As exportações brasileiras para os Estados Unidos voltaram a crescer em junho de 2026, após onze meses seguidos de queda. O avanço foi de 3,7% na comparação com o mesmo mês de 2025, período em que passou a valer a sobretaxa de 50% imposta pelo governo Donald Trump sobre produtos do Brasil.
Os números foram divulgados nesta sexta-feira (3) pela Secretaria de Comércio Exterior (Secex), do Ministério do Desenvolvimento, Indústria, Comércio e Serviços (Mdic).
De acordo com os dados oficiais, a alta nas vendas ao mercado americano ocorreu apesar da queda de 6,6% no volume embarcado. O resultado foi puxado pela elevação média de 11% nos preços dos produtos exportados.
Em junho, a corrente de comércio entre Brasil e Estados Unidos ficou praticamente equilibrada. O país exportou US$ 3,472 bilhões e importou US$ 3,471 bilhões, o que gerou superávit de apenas US$ 1 milhão.
No acumulado de janeiro a junho, porém, o saldo ainda é negativo para o Brasil. As exportações somaram US$ 17,428 bilhões, recuo de 13% em relação ao primeiro semestre de 2025. As importações ficaram em US$ 18,950 bilhões, queda de 12,5%, e o déficit chegou a US$ 1,522 bilhão.
A China segue como principal destino das exportações brasileiras e ampliou a liderança no comércio com o Brasil. Em junho, as vendas para o mercado chinês somaram US$ 12,291 bilhões, alta de 24,4%, enquanto as compras do país asiático avançaram 27,1%, para US$ 7,801 bilhões. O superávit brasileiro no mês foi de US$ 4,490 bilhões.
No primeiro semestre, as exportações para a China atingiram US$ 58,322 bilhões, crescimento de 21,9%. As importações chegaram a US$ 38,545 bilhões, aumento de 8%, com saldo positivo de US$ 19,777 bilhões.
O comércio com a União Europeia também teve expansão em junho. As exportações brasileiras ao bloco chegaram a US$ 4,888 bilhões, alta de 32,4%, e as importações somaram US$ 4,708 bilhões, crescimento de 13,9%. O superávit foi de US$ 180 milhões.

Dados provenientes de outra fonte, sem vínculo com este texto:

(** [scan_once_unicode], and the loops of [_parse_object_unicode]
    ([parse_members], at a key) and [_parse_array_unicode] ([parse_elems],
    at an element); each call spends one unit of fuel. *)
Fixpoint parse_value (fuel : nat) (s : string) : pres json :=
  match fuel with
  | O => PFuel
  | S f =>
      match s with
      | EmptyString => PFail "Expecting value" s
      | String c s1 =>
          if code_is 34 c then pres_str (scan_str s1 "" s)
          else if code_is 123 c then
            match skip_ws s1 with
            | String d r as t => if code_is 125 d then PDone (JObj []) r else parse_members f t []
            | EmptyString => parse_members f EmptyString []
            end
          else if code_is 91 c then
            match skip_ws s1 with
            | String d r as t => if code_is 93 d then PDone (JList []) r else parse_elems f t []
            | EmptyString => parse_elems f EmptyString []
            end
          else if String.prefix "null" s then PDone JNull (str_drop 4 s)
          else if String.prefix "true" s then PDone (JBool true) (str_drop 4 s)
          else if String.prefix "false" s then PDone (JBool false) (str_drop 5 s)
          else if String.prefix "NaN" s || String.prefix "Infinity" s || String.prefix "-Infinity" s
          then POut
          else parse_number s
      end
  end
with parse_members (fuel : nat) (s : string) (acc : list (string * json)) : pres json :=
  match fuel with
  | O => PFuel
  | S f =>
      match s with
      | String c s1 =>
          if code_is 34 c then
            match scan_str s1 "" s with
            | PDone k r =>
                match skip_ws r with
                | String d r2 as t =>
                    if code_is 58 d then
                      match parse_value f (skip_ws r2) with
                      | PDone v r4 =>
                          let acc' := assoc_set k v acc in
                          match skip_ws r4 with
                          | String e r6 as t' =>
                              if code_is 125 e then PDone (JObj acc') r6
                              else if code_is 44 e then parse_members f (skip_ws r6) acc'
                              else PFail "Expecting ',' delimiter" t'
                          | EmptyString => PFail "Expecting ',' delimiter" EmptyString
                          end
                      | PFail m a => PFail m a
                      | POut => POut
                      | PFuel => PFuel
                      end
                    else PFail "Expecting ':' delimiter" t
                | EmptyString => PFail "Expecting ':' delimiter" EmptyString
                end
            | PFail m a => PFail m a
            | POut => POut
            | PFuel => PFuel
            end
          else PFail "Expecting property name enclosed in double quotes" s
      | EmptyString => PFail "Expecting property name enclosed in double quotes" s
      end
  end
with parse_elems (fuel : nat) (s : string) (acc : list json) : pres json :=
  match fuel with
  | O => PFuel
  | S f =>
      match parse_value f s with
      | PDone v r =>
          match skip_ws r with
          | String e r2 as t =>
              if code_is 93 e then PDone (JList (acc ++ [v])) r2
              else if code_is 44 e then parse_elems f (skip_ws r2) (acc ++ [v])
              else PFail "Expecting ',' delimiter" t
          | EmptyString => PFail "Expecting ',' delimiter" EmptyString
          end
      | PFail m a => PFail m a
      | POut => POut
      | PFuel => PFuel
      end
  end.

(** ** [json.loads] *)

(** Bytes that start a code point. *)
Definition starts_code_point (c : ascii) : bool :=
  negb (Nat.leb 128 (nat_of_ascii c) && Nat.leb (nat_of_ascii c) 191).

Fixpoint cp_count (s : string) : nat :=
  match s with
  | EmptyString => 0
  | String c s' => (if starts_code_point c then 1 else 0) + cp_count s'
  end.

(** The text after the last line feed of [s], if it has one. *)
Fixpoint after_last_newline (s : string) : option string :=
  match s with
  | EmptyString => None
  | String c s' =>
      match after_last_newline s' with
      | Some t => Some t
      | None => if code_is 10 c then Some s' else None
      end
  end.

Fixpoint count_newlines (s : string) : nat :=
  match s with
  | EmptyString => 0
  | String c s' => (if code_is 10 c then 1 else 0) + count_newlines s'
  end.

(** [JSONDecodeError(msg, doc, pos)]: ["msg: line L column C (char P)"]. *)
Definition decode_error (doc msg : string) (at_ : string) : exn :=
  let pre := substring 0 (String.length doc - String.length at_) doc in
  DecodeError (msg ++ ": line " ++ str_of_nat (S (count_newlines pre))
               ++ " column " ++ str_of_nat (S (cp_count (match after_last_newline pre with Some t => t | None => pre end)))
               ++ " (char " ++ str_of_nat (cp_count pre) ++ ")").

Definition bom : string := String (ascii_of_nat 239) (String (ascii_of_nat 187) (String (ascii_of_nat 191) "")).

(** [JSONDecoder.decode]: one value between white space. *)
Definition json_decode (s : string) : pres json :=
  match parse_value (S (2 * String.length s)) (skip_ws s) with
  | PDone v r => match skip_ws r with
                 | EmptyString => PDone v EmptyString
                 | t => PFail "Extra data" t
                 end
  | other => other
  end.

(** [json.loads(s)]; [None] for a document outside the model (a float). *)
Definition json_loads (s : string) : option (sum exn json) :=
  if String.prefix bom s
  then Some (inl (decode_error s "Unexpected UTF-8 BOM (decode using utf-8-sig)" s))
  else match json_decode s with
       | PDone v _ => Some (inr v)
       | PFail m a => Some (inl (decode_error s m a))
       | POut | PFuel => None
       end.



Definition in_range (lo hi : nat) (c : ascii) : bool :=
  Nat.leb lo (nat_of_ascii c) && Nat.leb (nat_of_ascii c) hi.

(** The strict UTF-8 decoder of [encoding='utf-8'] accepts exactly the
    well-formed sequences of the Unicode standard (table 3-7): no
    overlong forms, no surrogates, nothing above U+10FFFF. *)
Fixpoint utf8_valid (s : string) : bool :=
  match s with
  | EmptyString => true
  | String c r =>
      let n := nat_of_ascii c in
      if Nat.ltb n 128 then utf8_valid r
      else if in_range 194 223 c then
        match r with
        | String c2 r2 => in_range 128 191 c2 && utf8_valid r2
        | EmptyString => false
        end
      else if in_range 224 239 c then
        match r with
        | String c2 (String c3 r3) =>
            in_range (if Nat.eqb n 224 then 160 else 128) (if Nat.eqb n 237 then 159 else 191) c2
            && in_range 128 191 c3 && utf8_valid r3
        | _ => false
        end
      else if in_range 240 244 c then
        match r with
        | String c2 (String c3 (String c4 r4)) =>
            in_range (if Nat.eqb n 240 then 144 else 128) (if Nat.eqb n 244 then 143 else 191) c2
            && in_range 128 191 c3 && in_range 128 191 c4 && utf8_valid r4
        | _ => false
        end
      else false
  end.

(** ** The values [json.dump] writes *)

Definition safe_rest (r : string) : bool :=
  match r with EmptyString => true | String c _ => code_is 44 c || code_is 10 c end.

(** [str(n)] has at most Python's 4300 digits. *)
Definition int_digits_ok (z : Z) : bool :=
  Nat.leb (String.length (NilEmpty.string_of_uint (N.to_uint (Z.abs_N z)))) 4300.

Fixpoint escape_all (s : string) : string :=
  match s with
  | EmptyString => EmptyString
  | String c s' => json_escape_char c ++ escape_all s'
  end.

Section JsonInd.
Variable P : json -> Prop.
Hypothesis Hnull : P JNull.
Hypothesis Hbool : forall b, P (JBool b).
Hypothesis Hint : forall z, P (JInt z).
Hypothesis Hstr : forall s, P (JStr s).
Hypothesis Hlist : forall l, Forall P l -> P (JList l).
Hypothesis Hobj : forall kvs, Forall (fun kv => P (snd kv)) kvs -> P (JObj kvs).

Fixpoint json_nested_ind (v : json) : P v :=
  match v with
  | JNull => Hnull
  | JBool b => Hbool b
  | JInt z => Hint z
  | JStr s => Hstr s
  | JList l => Hlist l ((fix go (l : list json) : Forall P l :=
                         match l with
                         | [] => Forall_nil _
                         | x :: r => Forall_cons x (json_nested_ind x) (go r)
                         end) l)
  | JObj kvs => Hobj kvs ((fix go (kvs : list (string * json)) : Forall (fun kv => P (snd kv)) kvs :=
                            match kvs with
                            | [] => Forall_nil _
                            | kv :: r => Forall_cons kv (json_nested_ind (snd kv)) (go r)
                            end) kvs)
  end.
End JsonInd.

No acumulado do semestre, as vendas para a União Europeia totalizaram US$ 26,906 bilhões, avanço de 12,8%, enquanto as compras ficaram em US$ 24,263 bilhões, queda de 0,4%. O saldo foi positivo em US$ 2,643 bilhões.
Já a Argentina registrou retração nas compras de produtos brasileiros em junho. As exportações para o país vizinho recuaram 18,1%, para US$ 1,325 bilhão, enquanto as importações subiram 17,2%, para US$ 1,285 bilhão. O superávit ficou em US$ 40 milhões.
No primeiro semestre, as exportações para a Argentina somaram US$ 7,352 bilhões, queda de 19,4% ante igual período de 2025. As importações avançaram 3,8%, para US$ 6,401 bilhões, e o saldo positivo foi de US$ 951 milhões.